What lines below hold the string "Haction"? Copy them all.
---- MATERIAL SHOWN
Lemma channel_fee_amounts {E} rc rt fee c t : is_amount rc -> is_amount rt -> fee_amount fee ->
  apply_funding_fee_to_channel (E := E) (Ok (rc, rt)) fee = Ok (c, t) -> is_amount c /\ is_amount t.
Proof.
  intros Hrc Hrt Hfee. unfold apply_funding_fee_to_channel. cbn. destruct fee; intros H; inv_ok; simplify_eq;
    [done|split..]; try done; by eapply add_to_reserve_amount.
Qed.

Lemma node_fee_amounts id fee s c t s' : fee_amount fee ->
  node_apply_funding_fee_to_channel id fee s = (Ok (c, t), s') -> is_amount c /\ is_amount t.
Proof.
  unfold node_apply_funding_fee_to_channel. intros Hfee H. inv_ok.
  eapply channel_fee_amounts; [|by eapply counterparty_balance_amount|exact Hfee|eassumption].
  by eapply usable_balance_amount.
Qed.

Lemma pay_from_margin_amount {E} margin fee a : pay_from_margin (E := E) margin fee = Ok a ->
  is_amount margin -> is_amount fee -> is_amount a.
Proof.
  unfold pay_from_margin, is_amount. intros H ??. inv_ok. subst. amounts.
  destruct (signed_to_unsigned _) eqn:Hu; cbn; [|lia]. apply signed_to_unsigned_inv in Hu; lia.
Qed.

Lemma margins_after_fee {E} p fee mmr p' : apply_funding_fee (E := E) p fee mmr = Ok p' -> fee_amount fee ->
  is_amount (Position.coordinator_margin p) -> is_amount (Position.trader_margin p) ->
  is_amount (Position.coordinator_margin p') /\ is_amount (Position.trader_margin p').
Proof.
  unfold apply_funding_fee. intros H Hfee Hc Ht. inv_ok. destruct fee; inv_ok; subst; cbn; [done|split..]; try done;
    by eapply pay_from_margin_amount.
Qed.

(** *** The handlers *)

(** Steps over a computation that asks for nothing. *)
Ltac step := apply asks_after; [quiet|]; let H := fresh "Hrun" in intros ? ? H; unfold try in H; inv_ok.

Lemma open_dlc_channel_asks env trade_params rc rt stable liquidity s :
  fees_are_amounts trade_params -> is_amount rc -> is_amount rt ->
  asks 1 (open_dlc_channel env trade_params rc rt stable liquidity) s.
Proof.
  intros Hfees Hrc Hrt. unfold open_dlc_channel. do 4 step.
  apply asks_after; [quiet|]. intros [[offer accept] fees] ? Hc. inv_ok.
  apply asks_before; [|intros [? ?]; unfold persist_position; quiet].
  apply propose_dlc_channel_asks. eexists. split; [eassumption|]. cbn.
  eapply open_channel_distributes; [exact Hfees|exact Hrc|exact Hrt|eassumption..].
Qed.

Lemma open_position_asks env id trade_params offer accept stable s :
  fees_are_amounts trade_params -> is_amount offer -> is_amount accept ->
  asks 1 (open_position env id trade_params offer accept stable) s.
Proof.
  intros Hfees Ho Ha. unfold open_position. do 5 step.
  apply asks_before; [|intros ?; unfold persist_position; quiet].
  apply propose_renewal_asks. eexists. split; [eassumption|]. cbn.
  by eapply open_position_distributes.
Qed.

Lemma confirmed_quiet pk : steps same_inputs (check_if_signed_channel_is_confirmed pk).
Proof.
  unfold check_if_signed_channel_is_confirmed, get_signed_channel_by_trader_id, list_signed_dlc_channels,
    is_dlc_channel_confirmed, is_contract_confirmed, get_contract_by_id.
  quiet; apply quiet_unrecorded.
Qed.

Lemma outstanding_quiet position : steps same_inputs (outstanding_funding_fee position).
Proof. unfold outstanding_funding_fee. quiet. Qed.

Lemma node_fee_quiet id fee : steps same_inputs (node_apply_funding_fee_to_channel id fee).
Proof. unfold node_apply_funding_fee_to_channel. quiet. Qed.

Lemma resize_position_asks env id position trade_params action s :
  asks 1 (resize_position env id position trade_params action) s.
Proof.
  unfold resize_position. apply asks_after; [apply confirmed_quiet|]. intros confirmed ? _.
  destruct (negb confirmed); [apply asks_throw|].
  apply asks_after; [apply outstanding_quiet|]. intros [events fee] ? _. do 2 step.
  apply asks_after; [apply node_fee_quiet|]. intros [rc rt] ? _. do 5 step.
  apply asks_after; [quiet|]. intros [offer accept] ? Hc. unfold try in Hc. inv_ok. do 2 step.
  apply asks_before; [|quiet].
  apply propose_renewal_asks. eexists. split; [eassumption|]. cbn. by eapply resize_distributes.
Qed.

Lemma start_closing_quiet env order position trade_params id :
  steps same_inputs (start_closing_position env order position trade_params id).
Proof.
  unfold start_closing_position, signed_dlc_channel_total_collateral,
    propose_dlc_channel_collaborative_settlement.
  apply steps_bind; [apply _|apply confirmed_quiet|]. intros confirmed.
  destruct (negb confirmed); [quiet|].
  apply steps_bind; [apply _|apply outstanding_quiet|]. intros [events fee]. do 2 (apply steps_bind; [apply _|quiet|intros ?]).
  apply steps_bind; [apply _|apply node_fee_quiet|]. intros [rc rt]. quiet.
Qed.

(** *** The theorem *)

(** The reserves and the funding of the trade that is executed. *)
Definition params_amounts (params : TradeAndChannelParams.t) : Prop :=
  fees_are_amounts (TradeAndChannelParams.trade_params params) /\
  (forall a, TradeAndChannelParams.coordinator_reserve params = Some a -> is_amount a) /\
  (forall a, TradeAndChannelParams.trader_reserve params = Some a -> is_amount a) /\
  (forall a, TradeAndChannelParams.external_funding params = Some a -> is_amount a).

Lemma half_fee_amount w r : is_amount (fee_for_weight w r / 2).
Proof.
  assert (is_amount (fee_for_weight w r)) as H.
  { unfold fee_for_weight, f64_ceil_as_u64, is_amount, U64_MAX.
    destruct (SpecFloat.SFmul _ _ _ _) as [?|[]| |[] m e]; try lia.
    destruct (0 <=? e) eqn:He; [split; lia|].
    pose proof (Z.div_le_upper_bound (- Zpos m) (2 ^ (- e)) 0). lia. }
  unfold is_amount in *. split; [apply Z.div_pos|apply Z.div_lt_upper_bound]; lia.
Qed.

Lemma external_reserve_amount env trade_params funding a : fees_are_amounts trade_params -> is_amount funding ->
  external_collateral_reserve env trade_params funding = Ok a -> is_amount a.
Proof.
  intros Hfees Hf H. unfold external_collateral_reserve in H. inv_ok.
  unfold estimated_funding_transaction_fee, estimated_dlc_channel_fee_reserve in *.
  do 2 match goal with H : amount_add _ (fee_for_weight ?w ?r / 2) = _ |- _ =>
    pose proof (half_fee_amount w r); generalize dependent (fee_for_weight w r / 2); intros end.
  terms.
Qed.

(** What [determine_trade_action] answers are amounts. *)
Definition action_amounts (action : TradeAction.t) : Prop :=
  match action with
  | TradeAction.OpenSingleFundedChannel a => is_amount a
  | TradeAction.OpenPosition _ own_payout counter_payout => is_amount own_payout /\ is_amount counter_payout
  | _ => True
  end.

Lemma determine_trade_action_amounts params s action s' : params_amounts params ->
  determine_trade_action params s = (Ok action, s') -> action_amounts action.
Proof.
  intros (_ & _ & _ & Hext). unfold determine_trade_action, get_signed_dlc_channel_by_counterparty,
    get_signed_dlc_channel, list_signed_dlc_channels, try. intros H. inv_ok.
  match goal with H : read_dlc _ _ = _ |- _ => injection H as Hstore _ end. inv_ok.
  apply signed_channels_amounts in Hstore. simplify_eq.
  destruct (List.find _ _) as [channel|] eqn:Hfind; cycle 1.
  { inv_ok. subst. destruct (TradeAndChannelParams.external_funding params) eqn:He; cbn; [by apply Hext|done]. }
  apply List.find_some in Hfind as [Hin%list_elem_of_In _]. rewrite Forall_forall in Hstore.
  specialize (Hstore _ Hin). destruct (SignedChannel.state channel); inv_ok; subst; try done.
  by case_match.
Qed.

Definition is_closing (action : outcome Anyhow TradeAction.t) : bool :=
  match action with Ok (TradeAction.ClosePosition _ _) => true | _ => false end.

Lemma execute_internal_asks env params s : params_amounts params ->
  asks (if is_closing (determine_trade_action params s).1 then 0 else 1) (execute_internal env params) s.
Proof.
  intros Hparams. pose proof Hparams as (Hfees & Hc & Ht & _). unfold execute_internal.
  apply asks_after; [quiet|]. intros order s1 H1.
  apply read_only_run in H1 as ->; [|apply node_query_reads, get_with_id_reads].
  do 3 (apply asks_after; [quiet|]; let H := fresh "Hrun" in intros ? ? [_ ->]%lift_ok).
  apply asks_after; [quiet|]. intros action s1 Haction.
  pose proof (determine_trade_action_amounts _ _ _ _ Hparams Haction) as Hamounts. rewrite Haction. cbn.
  apply asks_after; [quiet|]. intros _ s2 _.
  destruct action as [|funding|id own counter|id position|id position action]; cbn in Hamounts.
  - do 2 step. apply open_dlc_channel_asks; auto.
  - do 2 step. apply open_dlc_channel_asks; eauto using external_reserve_amount.
  - apply open_position_asks; tauto.
  - apply asks_quiet, start_closing_quiet.
  - apply resize_position_asks.
Qed.

(** The stored fees are [i64]s. *)
Definition fees_fit (s : NodeState.t) : Prop :=
  Forall (fun e => in_i64 (FundingFeeEventRow.amount_sats e) = true) (rows (NodeState.db s)).

Lemma outstanding_fee_amount position s events fee s' : fees_fit s ->
  outstanding_funding_fee position s = (Ok (events, fee), s') -> fee_amount fee.
Proof.
  intros Hfit. unfold outstanding_funding_fee, query, on_db, get_outstanding_funding_fee_events, with_err.
  unfold mbind at 1, M_bind at 1. rewrite (surjective_pairing (_ (NodeState.db s))).
  unfold mbind at 1, M_bind at 1. rewrite load_run. unfold lift at 1. cbn [fst snd].
  destruct (traverse _ _) as [l|e|] eqn:Hl; cbn; try done. unfold try. intros H. inv_ok. simplify_eq.
  match goal with H : funding_fee_from_funding_fee_events _ = Ok _ |- _ => apply funding_fee_is_total in H as [_ Hfee] end.
  { unfold is_amount. destruct fee; cbn; [done|unfold is_amount; lia..]. }
  apply traverse_ok in Hl. clear -Hfit Hl. unfold fees_fit in Hfit.
  assert (Forall (fun e => in_i64 (FundingFeeEventRow.amount_sats e) = true)
    (List.filter (fun e => bool_decide (FundingFeeEventRow.trader_pubkey e = pk_to_string (Position.trader position))
      && (FundingFeeEventRow.position_id e =? Position.id position) && is_unpaid e) (rows (NodeState.db s)))) as Hall.
  { rewrite List.Forall_forall in Hfit |- *. intros e [He _]%List.filter_In. by apply Hfit. }
  revert Hall. induction Hl as [|row event rows' events' Hrow _ IH]; constructor; inversion_clear Hall.
  - unfold funding_fee_event_from_row in Hrow. inv_ok. by subst event.
  - by apply IH.
Qed.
--------
→ **ANSWER TO THIS TASK**
  apply asks_after; [quiet|]. intros action s1 Haction.
  pose proof (determine_trade_action_amounts _ _ _ _ Hparams Haction) as Hamounts. rewrite Haction. cbn.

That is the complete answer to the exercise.